We will consider literary links between:

the Biblical Genesis;
the Eddas;
The Shape Of Things To Come by HG Wells;
Last And First Men by Olaf Stapledon;
the Ransom Trilogy by CS Lewis;
Operation Luna by Poul Anderson;
Genesis by Poul Anderson.

Mimir, the original talking head, appeared in the Eddas. Anderson's adaptation of him in Operation Luna recalled the Head in Ransom Volume III and the Great Brains in Last And First Men. (The Brains are the Fourth Men.)

The Bible recounts what God did whereas future histories recount what mankind will do. Whereas the Psychotechnic and Technic Histories are Anderson's Heinleinian future histories, Genesis is his Stapledonian future history, a single volume covering billions of years. Terrestrial evolution culminates either in the Last Men on Neptune or in inorganic intelligences in interstellar and intergalactic space.

The Ransom Trilogy is:

a sequel to the Bible because it replays the Temptation of Eve and the Curse of Babel;
a reply to anthropocentric future histories because Lewis argues that man cannot remake himself with science but can destroy himself with it.

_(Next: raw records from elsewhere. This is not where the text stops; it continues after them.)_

(** The random proxy of the next connection. *)
Definition pick (a : attempt) : st local_thread unit :=
  on_t_state (on_client (modify (fun c =>
    set_proxy_index (if bool_decide (m_proxy_endpoints c = []) then 0 else a_index a) c))).

(** The condition of the loop; the stop flag is only read when it matters. *)
Definition again (stop : bool) : st local_thread bool :=
  t ← gets (fun t => t);
  if l_auto_reconnect (t_host t) then
    running ← lift (Thread.check_run stop true);
    mret (running && negb (bool_decide (m_local_sockets (t_host t) = [])) && t_connected t)
  else mret false.

Fixpoint attempts_loop (attempts : list attempt) : st local_thread bool :=
  match attempts with
  | [] => mret false
  | a :: attempts' =>
      _ ← pick a;
      ended ← go_out a;
      if ended : bool then
        _ ← lift (snd (Thread.sleep (a_sleep a) 5000));
        more ← again (a_stop a);
        if more : bool then attempts_loop attempts' else mret true
      else mret false
  end.

(** [interrupt]: it uses the acceptor without a test, and shuts the sockets. *)
Definition interrupt : st local_thread unit :=
  t ← gets (fun t => t);
  if t_acceptor t then mret tt else lift UB.

Definition cleanup (t : local_thread) : local_thread :=
  set_t_flags false (t_connected t) (set_t_host (with_sockets [] (id_gen (t_host t)) (t_host t)) t).

(** With the [io_service] its pending operations are gone. *)
Definition drop_service (t : local_thread) : local_thread :=
  set_t_host (with_pending [] (t_host t)) t.

(** The scope guard of [threadproc], however the scope is left. *)
Definition scope_guard (m : st local_thread bool) : st local_thread bool := fun t =>
  match m t with
  | (t, UB) => (t, UB)
  | (t, Ok false) => (t, Ok false)
  | (t, r) =>
      match interrupt t with
      | (t, UB) => (t, UB)
      | (t, _) => (drop_service (cleanup t), r)
      end
  end.
(** The loop at the end: everything until the end of the file; another error is
    thrown. *)
Fixpoint read_all (incoming : list (out (list ascii))) : out (list ascii) :=
  match incoming with
  | [] => Ok []
  | Ok piece :: incoming' => rest ← read_all incoming'; mret (piece ++ rest)
  | Throw e :: _ => match e with
                    | BoostError code => if code =? eof then Ok [] else Throw e
                    | _ => Throw e
                    end
  | UB :: _ => UB
  end.

(** [>> std::string]: the word and the rest, unless there is none. *)
Fixpoint take_word (s : list ascii) : list ascii * list ascii :=
  match s with
  | c :: s' => if isspace c then ([], s) else let '(w, r) := take_word s' in (c :: w, r)
  | [] => ([], [])
  end.

Definition read_word (s : list ascii) : option (list ascii * list ascii) :=
  match take_word (skip_space s) with
  | ([], _) => None
  | wr => Some wr
  end.

(** [>> unsigned int]: the digits are read into 32 bits; a value out of range
    fails; a minus sign negates modulo [2^32]. *)
Fixpoint take_digits (s : list ascii) : list ascii * list ascii :=
  match s with
  | c :: s' => if isdigit c then let '(d, r) := take_digits s' in (c :: d, r) else ([], s)
  | [] => ([], [])
  end.

Definition read_unsigned (s : list ascii) : option (Z * list ascii) :=
  let s := skip_space s in
  let '(negative, s) := match s with
                        | c :: s' => if u8 c =? 45 then (true, s')
                                     else if u8 c =? 43 then (false, s') else (false, s)
                        | [] => (false, [])
                        end in
  match take_digits s with
  | ([], _) => None
  | (d, r) =>
      let n := read_digits d 0 in
      if n <? 2 ^ 32 then Some (wrap 32 (if negative : bool then - n else n), r) else None
  end.

(** [std::getline]: the line and the rest.  At the end of the buffer the last
    line is what is there, and there must be something. *)
Fixpoint take_line (s : list ascii) : list ascii * list ascii :=
  match s with
  | c :: s' => if Ascii.eqb c LF then ([], s') else let '(l, r) := take_line s' in (c :: l, r)
  | [] => ([], [])
  end.

Definition getline (s : list ascii) : option (list ascii * list ascii) :=
  match s with
  | [] => None
  | _ => Some (take_line s)
  end.

(** The loop over the headers: what follows the first empty line, or nothing
    when the buffer ends before it. *)
Fixpoint skip_headers (fuel : nat) (s : list ascii) : list ascii :=
  match fuel with
  | O => s
  | S fuel' =>
      match getline s with
      | Some (header, rest) => if bool_decide (header = [CR]) then rest else skip_headers fuel' rest
      | None => []
      end
  end.

(** ** The request *)

Definition request (hostname url : list ascii) : list ascii :=
  lit "GET " ++ url ++ lit " HTTP/1.0" ++ crlf ++
  lit "Host: " ++ hostname ++ crlf ++
  lit "Accept: */*" ++ crlf ++
  lit "Connection: close" ++ crlf ++ crlf.

Definition invalid_parameter (hostnameport : list ascii) : exn :=
  RuntimeError (lit "invalid parameter: " ++ hostnameport).

(** The response, after the first [read_until]: [None] for what is not accepted.
    A number that ends the buffer leaves the stream at its end, where no line
    can be read. *)
Definition status_line (response : list ascii) : option (list ascii) :=
  match read_word response with
  | Some (http_version, rest) =>
      match read_unsigned rest with
      | Some (status_code, rest) =>
          match getline rest with
          | Some (_, rest) =>
              if negb (bool_decide (take 5 http_version = lit "HTTP/")) then None
              else if negb (status_code =? 200) then None
              else Some rest
          | None => None
          end
      | None => None
      end
  | None => None
  end.

(** The body of the [try]; [result] is the text of the caller before. *)
Definition sync_body (connect : list ascii -> list ascii -> out unit)
    (write : list ascii -> out unit) (incoming : list (out (list ascii)))
    (hostnameport url result : list ascii) : out (bool * list ascii) :=
  let vec := split hostnameport (chr 58) in
  '(hostname, port) ← match vec with
                      | [hostname] => Ok (hostname, lit "http")
                      | [hostname; port] => Ok (hostname, port)
                      | _ => Throw (invalid_parameter hostnameport)
                      end;
  _ ← connect hostname port;
  _ ← write (request hostname url);
  '(response, incoming) ← read_until crlf [] incoming;
  match status_line response with
  | None => mret (false, result)
  | Some response =>
      '(response, incoming) ← read_until (crlf ++ crlf) response incoming;
      let response := skip_headers (S (length response)) response in
      rest ← read_all incoming;
      mret (true, response ++ rest)
  end.

Definition sync (connect : list ascii -> list ascii -> out unit)
    (write : list ascii -> out unit) (incoming : list (out (list ascii)))
    (hostnameport url result : list ascii) : out (bool * list ascii) :=
  try_catch (sync_body connect write incoming hostnameport url result)
    (fun _ => Ok (false, result)).

(** ** Lemmas: searching *)

Lemma starts_with_app p s t : starts_with p s = true -> starts_with p (s ++ t) = true.
Proof. rewrite !starts_with_spec. intros [r ->]. exists (r ++ t). by rewrite app_assoc. Qed.

Lemma contains_spec p s : contains p s = true <-> exists a b, s = a ++ p ++ b.
Proof.
  split.
  - induction s as [|c s IH]; cbn [contains]; rewrite orb_true_iff.
    + intros [[r E]%starts_with_spec|?]; [|done]. by exists [], r.
    + intros [[r E]%starts_with_spec|(a & b & ->)%IH]; [by exists [], r|by exists (c :: a), b].
  - intros (a & b & ->). induction a as [|c a IH].
    + assert (starts_with p (p ++ b) = true) as Hs by (apply starts_with_spec; by exists b).
      cbn [app]. destruct (p ++ b) as [|x s]; cbn [contains]; by rewrite Hs.
    + cbn [app contains]. by rewrite IH, orb_true_r.
Qed.

Lemma contains_elem p s c : contains p s = true -> c ∈ p -> c ∈ s.
Proof. intros (a & b & ->)%contains_spec Hc. set_solver. Qed.

(** A line that has ended is in the buffer as a whole. *)
Lemma line_in_prefix line rest buffer x :
  buffer ++ x = line ++ crlf ++ rest -> LF ∉ line -> LF ∈ buffer ->
  exists y, buffer = line ++ crlf ++ y /\ y ++ x = rest.
Proof.
  intros E Hl Hb.
  destruct (decide (length line + 2 <= length buffer)%nat) as [Hle|Hlt].
  - rewrite app_assoc in E. exists (drop (length (line ++ crlf)) buffer).
    assert (length (line ++ crlf) <= length buffer)%nat as Hle'
      by (rewrite length_app; cbn; lia).
    assert (take (length (line ++ crlf)) buffer = line ++ crlf) as Ht.
    { apply (f_equal (take (length (line ++ crlf)))) in E.
      by rewrite take_app_le, take_app_length in E by done. }
    split.
    + rewrite app_assoc, <- Ht at 1. by rewrite take_drop.
    + apply (f_equal (drop (length (line ++ crlf)))) in E.
      by rewrite drop_app_le, drop_app_length in E by done.
  - exfalso. assert (buffer = take (length buffer) (line ++ [CR])) as Eb.
    { apply (f_equal (take (length buffer))) in E. rewrite take_app_length in E.
      rewrite E at 1. unfold crlf. change ([CR; LF] ++ rest) with ([CR] ++ [LF] ++ rest).
      rewrite (app_assoc line). rewrite take_app_le; [done|]. rewrite length_app. cbn. lia. }
    rewrite Eb in Hb. apply elem_of_take in Hb as (i & Hi & _). apply list_elem_of_lookup_2 in Hi.
    apply elem_of_app in Hi as [?|Hi%list_elem_of_singleton]; done.
Qed.

(** ** Lemmas: filling the buffer *)

Notation pieces := (map (@Ok (list ascii))).

Lemma read_until_Ok delim buffer chunks :
  contains delim (buffer ++ concat chunks) = true ->
  exists buffer' chunks', read_until delim buffer (pieces chunks) = Ok (buffer', pieces chunks') /\
    buffer' ++ concat chunks' = buffer ++ concat chunks /\ contains delim buffer' = true.
Proof.
  revert buffer. induction chunks as [|c chunks IH]; intros buffer Hc; cbn [read_until map];
    destruct (contains delim buffer) eqn:E.
  - by exists buffer, [].
  - cbn in Hc. rewrite app_nil_r in Hc. congruence.
  - by exists buffer, (c :: chunks).
  - cbn [concat] in Hc. rewrite app_assoc in Hc. destruct (IH _ Hc) as (b & cs & -> & E' & H').
    exists b, cs. split; [done|]. split; [|done]. cbn [concat]. by rewrite E', app_assoc.
Qed.

Lemma read_all_pieces chunks : read_all (pieces chunks) = Ok (concat chunks).
Proof. induction chunks as [|c chunks IH]; [done|]. cbn in *. by rewrite IH. Qed.

(** ** Lemmas: the status line *)

Definition word (w : list ascii) : Prop := w <> [] /\ Forall (fun c => isspace c = false) w.
Definition blank (s : list ascii) : Prop := s <> [] /\ Forall (fun c => isspace c = true) s.
Definition number (d : list ascii) : Prop := d <> [] /\ Forall (fun c => isdigit c = true) d.

Lemma take_word_app w s r :
  Forall (fun c => isspace c = false) w -> blank s -> take_word (w ++ s ++ r) = (w, s ++ r).
Proof.
  intros Hw [Hne Hs]. induction Hw as [|c w Hc _ IH]; cbn [app take_word].
  - destruct Hs as [|c s Hc _]; [done|]. cbn. by rewrite Hc.
  - by rewrite Hc, IH.
Qed.

Lemma skip_space_app s r : Forall (fun c => isspace c = true) s -> skip_space (s ++ r) = skip_space r.
Proof. induction 1 as [|c s Hc _ IH]; [done|]. cbn [app skip_space]. by rewrite Hc. Qed.

Lemma take_digits_app d r :
  Forall (fun c => isdigit c = true) d ->
  match r with c :: _ => isdigit c = false | [] => True end ->
  take_digits (d ++ r) = (d, r).
Proof.
  intros Hd Hr. induction Hd as [|c d Hc _ IH]; cbn [app take_digits].
  - destruct r as [|c r]; [done|]. cbn. by rewrite Hr.
  - by rewrite Hc, IH.
Qed.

Which kind of future are we building now?

Mimir

I said he was eerie and he speaks with "...an eerie hiss." (Operation Luna, p. 353)

Ginny negotiates with Mimir by quoting Shakespeare! In exchange for advice, he wants an eye such as Odin gave. Ginny replies that she asks less than Odin and that an eye would have to mean an eye alone without any blood. She also arouses Mimir's interest by serving him coffee.

"'This they quaff not in Valhalla!'" (p. 358)

Her gifts to Mimir are from outside the Nine Worlds, Native American carved images and an unfamiliar kind of rhyming verse:

"'Mimir who dwells by the Well
"'Is the wisest twixt Heaven and Hell.
"'Since his head lacks two hands,
"'A heart and some glands,
"'It more thoroughly thinks, I can tell.'" (p. 357)

IN CS Lewis' That Hideous Strength, evil scientists link a guillotined murderer's head to machinery and keep it functioning but the intelligence that speaks through the head is a demon, not the murderer. One of Olaf Stapledon's future human races creates its own successor, a race whose members consist of giant disembodied brains, each housed in an entire building. The idea is that this race will practice thought undistracted by bodily needs. However, these "men" lack feeling and insight. Thus, it becomes necessary to create yet another embodied race although with larger brains than before. When I overcome breakfast indolence, I will go upstairs to consult Last And First Men and check which races of Men we are talking about. (They were still on Earth, not yet on Venus or Neptune.)

Under Yggdrasil

Poul Anderson, Operation Luna (New York, 2000), Chapter 40, pp. 352-353:

a descending passage;
clay floor;
snaky, dead-white roots;
water dripping and puddling;
darkness;
a carpet-like cobweb;
a dog-sized spider;
further down, rock;
underground chill;
a huge cavern;
blue light from the rock;
black moss around silver water in the well;
a square, rune-carved, man-high stone block with a ramp to the well;
on the block, Mimir's embalmed, revivified head -

white hair and beard;
tight livid skin;
jutting bones;
deep dark eyes -

- and that is eerie enough for tonight. It is past midnight here.

Friday 26 August 2016

Yggdrasil II

We have read about the World Ash Tree, Yggdrasil. Poul Anderson realizes it as a physical place in War Of The Gods (New York, 1997) and in Operation Luna (New York, 2000).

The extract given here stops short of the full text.